Ramaswamy was glib, smug, rude and arrogant. He also mouthed far-right talking points in a way that would do Donald Trump proud, coming out foursquare for everything bad, from coal to Russia. Although all eight candidates tried to duck a question about climate change (Haley was a wishy-washy exception), only Ramaswamy declared it to be a “hoax.” He alone would cut off U.S. aid to Ukraine, though DeSantis was heading in that direction.

Did Ramaswamy help or hurt himself? Who knows? I thought New York Times columnist David French put it well: “Everything I dislike about him, MAGA loves, and he looked more like Trump’s heir than DeSantis did.” Josh Marshall of Talking Points Memo called Ramaswamy a “cocky little shit,” which wasn’t quite accurate: he’s actually pretty tall.
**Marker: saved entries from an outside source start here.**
(** X9.  The comment listing of a tweet answers with exactly the stored
    comments whose parent is that identifier, each once, in descending
    order of creation time.  The tweet is not looked up: for an identifier
    no comment refers to, a stored tweet or not, the list is empty. *)
Theorem get_tweet_comments_listing (id : N) :
  (∀ i c, (∃ o, o ∈ get_tweet_comments id db ∧
                cout_id o = i ∧ cout_comment o = c) ↔
          comments db !! i = Some c ∧ Comment.tweet c = id) ∧
  StronglySorted
    (λ a b, (Comment.createdAt (cout_comment b)
             ≤ Comment.createdAt (cout_comment a))%N)
    (get_tweet_comments id db) ∧
  NoDup (cout_id <$> get_tweet_comments id db) ∧
  ((∀ i c, comments db !! i = Some c → Comment.tweet c ≠ id) →
   get_tweet_comments id db = []).
Proof.
  unfold get_tweet_comments.
  set (P := λ kv : N * Comment.t, Comment.tweet kv.2 = id).
  pose proof (sorted_query_elem newer_comment_first P (comments db)) as Helem.
  pose proof (sorted_query_NoDup newer_comment_first P (comments db)) as Hnd.
  pose proof (sorted_query_order newer_comment_first P (comments db)) as Hs.
  simpl in Helem, Hnd, Hs.
  split; [|split; [|split]].
  - intros i c. apply get_tweet_comments_elem.
  - by apply (StronglySorted_fmap _ newer_comment_first); [intros ??|].
  - by rewrite <- list_fmap_compose.
  - intros Hnone.
    destruct (merge_sort _ _) as [|[i c] l] eqn:Hl; [done|].
    destruct (proj1 (Helem (i, c)) (list_elem_of_here _ _)) as [Hi Hu].
    by destruct (Hnone i c Hi).
Qed.

End Listings.

Lemma get_tweets_listing_witness :
  get_tweets Sample.db =
    mkResponse 200
      (Tweets [TweetsRouter.to_out (users Sample.db) (9%N, Sample.tweet9);
               TweetsRouter.to_out (users Sample.db) (8%N, Sample.tweet8);
               TweetsRouter.to_out (users Sample.db) (7%N, Sample.tweet7)]) ∧
  ∃ ts,
    get_tweets Sample.db = mkResponse 200 (Tweets ts) ∧
    (length ts ≤ 20)%nat ∧
    (∀ o, o ∈ ts → tweets Sample.db !! out_id o = Some (out_tweet o)).
Proof.
  split; [vm_compute; reflexivity|].
  destruct (get_tweets_listing Sample.db) as (ts & Hts & Hlen & Hin & _).
  exists ts. split; [exact Hts|]. split; [exact Hlen|exact Hin].
Defined.

Lemma get_user_tweets_listing_witness :
  (∀ i t, tweets Sample.db !! i = Some t → Tweet.user t ≠ 9%N) ∧
  get_user_tweets 9 Sample.db = mkResponse 200 (Tweets []) ∧
  get_user_tweets 2 Sample.db =
    mkResponse 200
      (Tweets [TweetsRouter.to_out (users Sample.db) (7%N, Sample.tweet7)]).
Proof.
  assert (∀ i t, tweets Sample.db !! i = Some t → Tweet.user t ≠ 9%N) as Hnone.
  { assert (map_Forall (λ _ t, Tweet.user t ≠ 9%N) (tweets Sample.db)) as Hall
      by (apply (bool_decide_unpack _); vm_compute; reflexivity).
    intros i t Hi. exact (Hall i t Hi). }
  split; [exact Hnone|]. split; [|vm_compute; reflexivity].
  destruct (get_user_tweets_listing Sample.db 9) as (ts & Hts & _ & _ & _ & Hempty).
  rewrite Hts. by rewrite (Hempty Hnone).
Defined.

Lemma get_tweet_comments_listing_witness :
  comments Sample.db !! 20%N = Some Sample.comment20 ∧
  Comment.tweet Sample.comment20 = 7%N ∧
  (∃ o, o ∈ get_tweet_comments 7 Sample.db ∧
        cout_id o = 20%N ∧ cout_comment o = Sample.comment20) ∧
  (∀ i c, comments Sample.db !! i = Some c → Comment.tweet c ≠ 9%N) ∧
  get_tweet_comments 9 Sample.db = [].
Proof.
  assert (comments Sample.db !! 20%N = Some Sample.comment20) as H20
    by reflexivity.
  assert (∀ i c, comments Sample.db !! i = Some c → Comment.tweet c ≠ 9%N)
    as Hnone.
  { assert (map_Forall (λ _ c, Comment.tweet c ≠ 9%N) (comments Sample.db))
      as Hall by (apply (bool_decide_unpack _); vm_compute; reflexivity).
    intros i c Hi. exact (Hall i c Hi). }
  split; [exact H20|]. split; [reflexivity|]. split; [|split; [exact Hnone|]].
  - apply (proj1 (get_tweet_comments_listing Sample.db 7)). by split.
  - by apply (proj2 (proj2 (proj2 (get_tweet_comments_listing Sample.db 9)))).
Defined.

(** ** Comments *)

Section Comments.

Context `{JsStrings}.

Lemma content_checks_ok (s : string) :
  s ≠ "" → (js_length s ≤ 280)%nat →
  TweetsRouter.comment_checks (Some s) = [] ∧
  Mongoose.required_string s = true ∧ Mongoose.maxlength 280 s = true.
Proof.
  intros Hs Hlen.
  assert (String.eqb s "" = false) as Hne by by apply String.eqb_neq.
  assert (Nat.leb (js_length s) 280 = true) as Hle by by apply Nat.leb_le.
  assert (Nat.leb (validator_length s) 280 = true) as Hle'.
  { apply Nat.leb_le. pose proof (validator_length_le s). lia. }
  unfold TweetsRouter.comment_checks, Validator.check, Validator.isEmpty,
    Validator.isLength_max, Mongoose.required_string, Mongoose.maxlength.
  simpl. by rewrite Hne, Hle, Hle'.
Qed.

(** X10.  What [POST /tweets/:id/comments] refuses.  Empty (or absent)
    content is answered 400 [Content is required], and content of more than
    280 characters in the count of [isLength] is answered 400 [Content
    cannot exceed 280 characters], whether the tweet exists or not; content
    that passes the two checks is answered 404 for a tweet that does not
    exist, and 500 for a stored tweet when it has more than 280 UTF-16 code
    units, which the schema's [maxlength] refuses.  The database is
    returned as it was each time. *)
Theorem post_comment_refusals (u id : N) (content : option string)
  (now nid : N) (db : Db) :
  (Validator.toString content = "" →
   TweetsRouter.post_comment u id content now nid db =
     (mkResponse 400 (Errors ["Content is required"]), db))
  ∧
  ((280 < validator_length (Validator.toString content))%nat →
   TweetsRouter.post_comment u id content now nid db =
     (mkResponse 400 (Errors ["Content cannot exceed 280 characters"]), db))
  ∧
  (Validator.toString content ≠ "" →
   (validator_length (Validator.toString content) ≤ 280)%nat →
   tweets db !! id = None →
   TweetsRouter.post_comment u id content now nid db =
     (mkResponse 404 (Message "Tweet not found"), db))
  ∧
  (Validator.toString content ≠ "" →
   (validator_length (Validator.toString content) ≤ 280)%nat →
   (280 < js_length (Validator.toString content))%nat →
   is_Some (tweets db !! id) →
   TweetsRouter.post_comment u id content now nid db = (server_error, db)).
Proof.
  unfold TweetsRouter.post_comment, TweetsRouter.comment_checks,
    Validator.check, Validator.isEmpty, Validator.isLength_max.
  split; [|split; [|split]].
  - intros ->. rewrite validator_length_empty. reflexivity.
  - intros Hlen.
    assert (String.eqb (Validator.toString content) "" = false) as ->.
    { apply String.eqb_neq. intros Heq.
      rewrite Heq, validator_length_empty in Hlen. lia. }
    by rewrite (proj2 (Nat.leb_gt _ _) Hlen).
  - intros Hs Hlen Hid.
    rewrite (proj2 (String.eqb_neq _ _) Hs), (proj2 (Nat.leb_le _ _) Hlen).
    simpl. by rewrite Hid.
  - intros Hs Hlen Hlong [t Ht].
    rewrite (proj2 (String.eqb_neq _ _) Hs), (proj2 (Nat.leb_le _ _) Hlen).
    simpl. rewrite Ht. unfold Comment.validate, Mongoose.maxlength. simpl.
    rewrite (proj2 (Nat.leb_gt _ _) Hlong). by rewrite andb_false_r.
Qed.

(** A comment with acceptable content on a stored tweet. *)
Lemma post_comment_found (u id : N) (s : string) (now nid : N) (db : Db)
  (t : Tweet.t) :
  s ≠ "" → (js_length s ≤ 280)%nat →
  tweets db !! id = Some t →
  TweetsRouter.post_comment u id (Some s) now nid db =
    (mkResponse 200
       (OneComment nid (Comment.mk u id s [] now now 0)
          (populate_author (users db) TweetsRouter.user_paths u)),
     mkDb (users db)
       (<[id := Tweet.save_array_change now
                  (Tweet.set_comments (Mongoose.push nid (Tweet.comments t)) t)]>
          (tweets db))
       (<[nid := Comment.mk u id s [] now now 0]> (comments db))).
Proof.
  intros Hs Hlen Ht.
  destruct (content_checks_ok s Hs Hlen) as (Hchecks & Hreq & Hmax).
  unfold TweetsRouter.post_comment. rewrite Hchecks, Ht.
  unfold Comment.validate. simpl. by rewrite Hreq, Hmax.
Qed.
In case Ramaswamy is new to you, you might want to check out this profile in The New Yorker, written by Sheelah Kolhatkar. Ramaswamy, who made his fortune in biotech, has moved to the extreme right in recent years, something that hasn’t exactly endeared him to those who were once close to him. Kolhatkar writes:

I asked Ramaswamy if his burgeoning reputation as a conservative firebrand had taken a personal toll. He chose his words carefully. A family member no longer spoke to him, and he’d been ghosted by a close friend. Although he’d forged new relationships with conservatives, none of the connections had turned into friendships. “I feel like the public advocacy, or whatever you call what I’ve been doing in the last couple of years, has eroded more friendships than new friendships made up for it,” he said.

Being shunned because of your principles is one thing. Being shunned because of ambition is something else.

So who won? I thought the big winner was President Biden. Trump, too, I imagine, since he continues to dominate the Republican field and did not take part in Wednesday’s free-for-all. Other than that, I’d say Pence was the winner, sort of; he managed to get credit for standing up to Trump on Jan. 6 without being booed too loudly, as Chris Christie was, and he came across as a normal candidate — that is, if your idea of normal is an extremist who wants a nationwide ban on abortion. Another Times columnist, Ross Douthat, said of Pence’s performance: “Moral clarity, debating chops, a message frozen in amber in 1985 and a visceral hatred for Vivek Ramaswamy: It won’t get him the nomination but it made for some of the better theater of the night.” James Pindell of The Boston Globe gave Pence an A-plus.

A lot of people thought Haley did well, too. She projected as independent and even somewhat moderate, criticizing Trump for running up the debt. You’d think might hurt her chances of being chosen as Trump’s running mate, but she’s proven over and over that she’ll be whatever she thinks she needs to be.